(Dataset entries)
────

(** * sqlalchemy_utils.view : views and materialized views

    A shallow embedding of [sqlalchemy_utils/view.py] and the properties of
    its statement compilers, its factories and its lifecycle hooks.

    Modelling scope.  The schema toolkit (SQLAlchemy) is a collaborator of the
    module: its value objects ([Column], [Index], [PrimaryKeyConstraint],
    [MetaData]) are plain data here.  The failures that are modelled are the
    ones the module raises itself (the [ValueError] of [View.__init__], the
    attribute read of the DROP compiler), the refusals of the toolkit that
    the module runs into (a table name already in the container, a dialect
    keyword argument that is not registered, a primary-key constraint over a
    name that is not a column key) and the execution errors of the database,
    which an oracle carried by the connection decides.  Python objects that
    are shared and mutated (views, metadata containers, the class attribute
    [View.__visit_name__], the registry of dialect keyword arguments) live
    in an explicit store, the [World]. *)

From stdpp Require Import gmap strings list pretty.

Local Open Scope Z_scope.

(** ** Python values and errors *)

(** The values that occur as storage parameters and as attributes assigned
    to an instance from outside its constructor. *)
Inductive py_value : Type :=
  | PyNone
  | PyBool (b : bool)
  | PyInt (z : Z)
  | PyStr (s : string).
(** * MarkVault server: the token lifecycle and the bookmark routes

    A shallow embedding of [index.js]: the two Mongoose collections, the
    token helpers, the [authenticateUser] middleware and the eight route
    handlers, followed by the properties of the session model.

    What the file takes from outside is kept abstract or is an input:
    - [jsonwebtoken] and [bcryptjs] are interfaces ([Jwt], [Bcrypt]); what
      the proofs need of the first is stated as laws ([JwtLaws]), and
      nothing is assumed of the second;
    - the clock, the id the driver gives a new document and the salt bcrypt
      draws are inputs of a request ([Runtime]);
    - the store answers every call: a lost connection ends in the
      handler's [catch] (status 500) and is outside the model. An id the
      server generated, stored or signed is a well-formed ObjectId, kept
      in its lower-case hex string form; the id a client names in the
      path of a delete request is any string, and is cast as Mongoose
      casts it ([ObjectId_of_hex]). *)

From Stdlib Require Import Ascii String.
From stdpp Require Import base option gmap strings countable list.

Open Scope string_scope.
Open Scope list_scope.
Open Scope nat_scope.

(** ** Documents *)

(** An ObjectId in its hex string form. *)
Abbreviation ObjectId := string (only parsing).

(** [UserSchema], with the [_id] Mongoose adds. *)
Record User := mkUser {
  user_id : ObjectId;
  username : string;
  email : string;
  password : string;
  refreshTokens : list string;
}.

(** [BookmarkSchema], with the [_id] Mongoose adds. The schema has no
    [createdAt] path and sets no [timestamps] option. *)
Record Bookmark := mkBookmark {
  bookmark_id : ObjectId;
  title : option string;
  url : option string;
  category : option string;
  tags : list string;
  notes : option string;
  userId : ObjectId;
}.

(** The database: the [User] and [Bookmark] collections in natural
    (insertion) order. *)
Record Db := mkDb {
  users : list User;
  bookmarks : list Bookmark;
}.

Definition emptyDb : Db := mkDb [] [].

#[global] Instance User_eq_dec : EqDecision User.
Proof. solve_decision. Defined.
#[global] Instance Bookmark_eq_dec : EqDecision Bookmark.
Proof. solve_decision. Defined.
#[global] Instance Db_eq_dec : EqDecision Db.
Proof. solve_decision. Defined.

(** ** The process environment and the inputs of a request *)

(** [process.env]: either secret may be unset. *)
Record ProcessEnv := mkEnv {
  JWT_SECRET : option string;
  REFRESH_SECRET : option string;
}.

(** What a request reads from the outside world: [Date.now()] in seconds
    (the unit of a token's [iat] and [exp]), the ObjectId generated for a
    document built with [new], the salt [bcrypt.hash] draws. *)
Record Runtime := mkRuntime {
  now : N;
  newObjectId : ObjectId;
  genSalt : string;
}.

(** JavaScript truthiness of a value that is a string or [undefined]:
    [!x] holds for [undefined] and for the empty string. *)
Definition truthy (x : option string) : bool :=
  match x with
  | Some s => negb (String.eqb s "")
  | None => false
  end.

(** ** jsonwebtoken and bcryptjs *)

(** The payload [jwt.verify] hands back: what was signed, with the [iat]
    and [exp] that [jwt.sign] added. A refresh token carries no email. *)
Record Claims := mkClaims {
  tok_userId : ObjectId;
  tok_email : option string;
  iat : N;
  exp : N;
}.

#[global] Instance Claims_eq_dec : EqDecision Claims.
Proof. solve_decision. Defined.

(** [jwt_sign uid em secret t ttl] is [jwt.sign({userId, email?}, secret,
    {expiresIn: ttl})] called at time [t]; [jwt_verify tok secret t] is
    [jwt.verify(tok, secret)] called at time [t], [None] when it throws
    (or passes an error to its callback). *)
Class Jwt := {
  jwt_sign : ObjectId → option string → string → N → N → string;
  jwt_verify : string → option string → N → option Claims;
}.

(** [bcrypt_hash pw rounds salt] is [bcrypt.hash(pw, rounds)] when the salt
    drawn is [salt]; [bcrypt_compare pw h] is [bcrypt.compare(pw, h)]. *)
Class Bcrypt := {
  bcrypt_hash : string → nat → string → string;
  bcrypt_compare : string → string → bool;
}.

(** Whether a character occurs in a string. *)
Fixpoint has_char (c : ascii) (s : string) : bool :=
  match s with
  | EmptyString => false
  | String a s' => if Ascii.eqb a c then true else has_char c s'
  end.

(** What the proofs assume of jsonwebtoken, for tokens signed with a
    non-empty secret ([jwt.sign] throws on an empty one): a token verifies
    under the secret that signed it until it expires and under no secret
    afterwards, it determines its payload and timestamps, and it is a
    non-empty string without a space. *)
Class JwtLaws `{Jwt} : Prop := {
  jwt_verify_sign (uid : ObjectId) (em : option string) (k : string)
      (t ttl t' : N) :
    k ≠ "" → (t' < t + ttl)%N →
    jwt_verify (jwt_sign uid em k t ttl) (Some k) t'
    = Some (mkClaims uid em t (t + ttl)%N);
  jwt_verify_expired (uid : ObjectId) (em : option string) (k : string)
      (t ttl : N) (sk : option string) (t' : N) :
    k ≠ "" → (t + ttl ≤ t')%N →
    jwt_verify (jwt_sign uid em k t ttl) sk t' = None;
  jwt_sign_inj (uid : ObjectId) (em : option string) (k : string)
      (t ttl : N) (uid' : ObjectId) (em' : option string) (k' : string)
      (t' ttl' : N) :
    k ≠ "" → k' ≠ "" →
    jwt_sign uid em k t ttl = jwt_sign uid' em' k' t' ttl' →
    uid = uid' ∧ em = em' ∧ t = t' ∧ ttl = ttl';
  jwt_sign_nonempty (uid : ObjectId) (em : option string) (k : string)
      (t ttl : N) :
    k ≠ "" → jwt_sign uid em k t ttl ≠ "";
  jwt_sign_no_space (uid : ObjectId) (em : option string) (k : string)
      (t ttl : N) :
    k ≠ "" → has_char " "%char (jwt_sign uid em k t ttl) = false;
}.

(** ** Responses *)

(** An exception that reaches a handler's [catch]: one this file throws,
    with its message, or one raised by Mongoose. *)
Inductive Exn :=
  | JsError (message : string)
  | DuplicateKey
  | ValidationError
  | CastError.

(** The JSON bodies the handlers send. [Failure e] is
    [{ message: error.message }]. *)
Inductive Body :=
  | Message (message : string)
  | Session (message accessToken refreshToken : string)
  | AccessToken (accessToken : string)
  | BookmarkDoc (b : Bookmark)
  | BookmarkDocs (bs : list Bookmark)
  | Failure (e : Exn).

(** What the client gets: [res.status(s).json(b)], or nothing at all (an
    exception outside every [try]). *)
Inductive Reply :=
  | Json (status : nat) (body : Body)
  | NoReply.

#[global] Instance Exn_eq_dec : EqDecision Exn.
Proof. solve_decision. Defined.
#[global] Instance Body_eq_dec : EqDecision Body.
Proof. solve_decision. Defined.
#[global] Instance Reply_eq_dec : EqDecision Reply.
Proof. solve_decision. Defined.

(** ** The monad of a handler body

    A computation reads and writes the database and ends in a value, in a
    response already sent ([return res.status(..).json(..)]) or in an
    exception. *)

Inductive Outcome (A : Type) :=
  | Value (a : A)
  | Sent (r : Reply)
  | Thrown (e : Exn).
Arguments Value {A} a.
Arguments Sent {A} r.
Arguments Thrown {A} e.

Definition Route (A : Type) : Type := Db → Db * Outcome A.

#[global] Instance Route_ret : MRet Route := λ A a db, (db, Value a).

#[global] Instance Route_bind : MBind Route := λ A B f m db,
  match m db with
  | (db', Value a) => f a db'
  | (db', Sent r) => (db', Sent r)
  | (db', Thrown e) => (db', Thrown e)
  end.

Definition send {A} (status : nat) (body : Body) : Route A :=
  λ db, (db, Sent (Json status body)).

Definition throw {A} (e : Exn) : Route A :=
  λ db, (db, Thrown e).

Definition getDb : Route Db := λ db, (db, Value db).

Definition putDb (db' : Db) : Route () := λ _, (db', Value ()).

(** [try { body } catch (error) { res.status(500).json({ message:
    error.message }) }], the shape of every route handler. A body that
    ends without sending leaves the request unanswered. *)
Definition try_catch (body : Route ()) (db : Db) : Db * Reply :=
  match body db with
  | (db', Value _) => (db', NoReply)
  | (db', Sent r) => (db', r)
  | (db', Thrown e) => (db', Json 500 (Failure e))
  end.

(** A body run where no [try] is on the stack (the callback of
    [jwt.verify] in the refresh route): an exception there is never
    answered. *)
Definition uncaught {A} (body : Route A) : Route A := λ db,
  match body db with
  | (db', Thrown _) => (db', Sent NoReply)
  | r => r
  end.

(** [for (let x of xs) { body }] where the body may return from the
    handler. *)
Fixpoint for_of {A} (xs : list A) (body : A → Route ()) : Route () :=
  match xs with
  | [] => mret ()
  | x :: xs' => body x ;; for_of xs' body
  end.

(** ** Mongoose: queries and writes *)

(** [User.findOne(filter)]: the first document, in natural order, that
    matches. *)
Definition User_findOne (filter : User → bool) : Route (option User) :=
  db ← getDb; mret (List.find filter (users db)).

(** [User.find({})]. *)
Definition User_find : Route (list User) :=
  db ← getDb; mret (users db).

(** [User.findById(id)]. *)
Definition User_findById (id : ObjectId) : Route (option User) :=
  User_findOne (λ u, bool_decide (user_id u = id)).

(** The unique indexes of the [User] collection: [_id], [username] and
    [email]. *)
Definition User_conflict (u v : User) : bool :=
  bool_decide (user_id v = user_id u)
  || bool_decide (username v = username u)
  || bool_decide (email v = email u).

(** [user.save()] on a document built with [new User(..)]: an insert,
    refused when a unique index already holds one of its keys. *)
Definition User_save_new (u : User) : Route () :=
  db ← getDb;
  if existsb (User_conflict u) (users db) then throw DuplicateKey
  else putDb (mkDb (users db ++ [u]) (bookmarks db)).

(** [user.save()] on a document that is in the collection: the stored
    document with its [_id] is replaced. *)
Definition update_user (u : User) (us : list User) : list User :=
  (λ v, if decide (user_id v = user_id u) then u else v) <$> us.

Definition User_save (u : User) : Route () :=
  db ← getDb; putDb (mkDb (update_user u (users db)) (bookmarks db)).

(** The document [user] after the assignment [user.refreshTokens = ts]. *)
Definition with_refreshTokens (user : User) (ts : list string) : User :=
  mkUser (user_id user) (username user) (email user) (password user) ts.

(** [bookmark.save()] on a new document: an insert under the unique index
    on [_id]. *)
Definition Bookmark_save_new (b : Bookmark) : Route () :=
  db ← getDb;
  if existsb (λ c, bool_decide (bookmark_id c = bookmark_id b)) (bookmarks db)
  then throw DuplicateKey
  else putDb (mkDb (users db) (bookmarks db ++ [b])).

(** The order of MongoDB on a sort key that a document may lack: a missing
    key is below every number. *)
Definition key_lt (a b : option N) : bool :=
  match a, b with
  | None, Some _ => true
  | Some x, Some y => (x <? y)%N
  | _, None => false
  end.

(** [.sort({ key: -1 })]: descending, documents with equal keys left in
    the order the query found them. *)
Fixpoint insert_desc {A} (key : A → option N) (x : A) (l : list A) : list A :=
  match l with
  | [] => [x]
  | y :: l' =>
      if key_lt (key x) (key y) then y :: insert_desc key x l'
      else x :: y :: l'
  end.

Definition sort_desc {A} (key : A → option N) (l : list A) : list A :=
  foldr (insert_desc key) [] l.

(** The [createdAt] of a stored bookmark, the key the list route sorts on:
    [BookmarkSchema] declares no such path and no [timestamps], and
    Mongoose drops a body field outside the schema, so no stored bookmark
    has one. *)
Definition createdAt (b : Bookmark) : option N := None.

(** [Bookmark.find(filter).sort({ createdAt: -1 })]. *)
Definition Bookmark_find_sorted (filter : Bookmark → bool)
  : Route (list Bookmark) :=
  db ← getDb; mret (sort_desc createdAt (List.filter filter (bookmarks db))).

(** The first element that satisfies [p], and the list without it. *)
Fixpoint remove_first {A} (p : A → bool) (l : list A) : option (A * list A) :=
  match l with
  | [] => None
  | x :: l' =>
      if p x then Some (x, l')
      else match remove_first p l' with
           | Some (y, r) => Some (y, x :: r)
           | None => None
           end
  end.

(** [Bookmark.findOneAndDelete(filter)]. *)
Definition Bookmark_findOneAndDelete (filter : Bookmark → bool)
  : Route (option Bookmark) :=
  db ← getDb;
  match remove_first filter (bookmarks db) with
  | Some (b, rest) => putDb (mkDb (users db) rest) ;; mret (Some b)
  | None => mret None
  end.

────

> **Problem to work on**:
Would you output, from the records above, exactly the run of lines that starts at the line containing "(** What a request" and ends at the line containing "#[global] Instance Claims_eq_dec", and only that run?

> **Response below**:
(** What a request reads from the outside world: [Date.now()] in seconds
    (the unit of a token's [iat] and [exp]), the ObjectId generated for a
    document built with [new], the salt [bcrypt.hash] draws. *)
Record Runtime := mkRuntime {
  now : N;
  newObjectId : ObjectId;
  genSalt : string;
}.

(** JavaScript truthiness of a value that is a string or [undefined]:
    [!x] holds for [undefined] and for the empty string. *)
Definition truthy (x : option string) : bool :=
  match x with
  | Some s => negb (String.eqb s "")
  | None => false
  end.

(** ** jsonwebtoken and bcryptjs *)

(** The payload [jwt.verify] hands back: what was signed, with the [iat]
    and [exp] that [jwt.sign] added. A refresh token carries no email. *)
Record Claims := mkClaims {
  tok_userId : ObjectId;
  tok_email : option string;
  iat : N;
  exp : N;
}.

#[global] Instance Claims_eq_dec : EqDecision Claims.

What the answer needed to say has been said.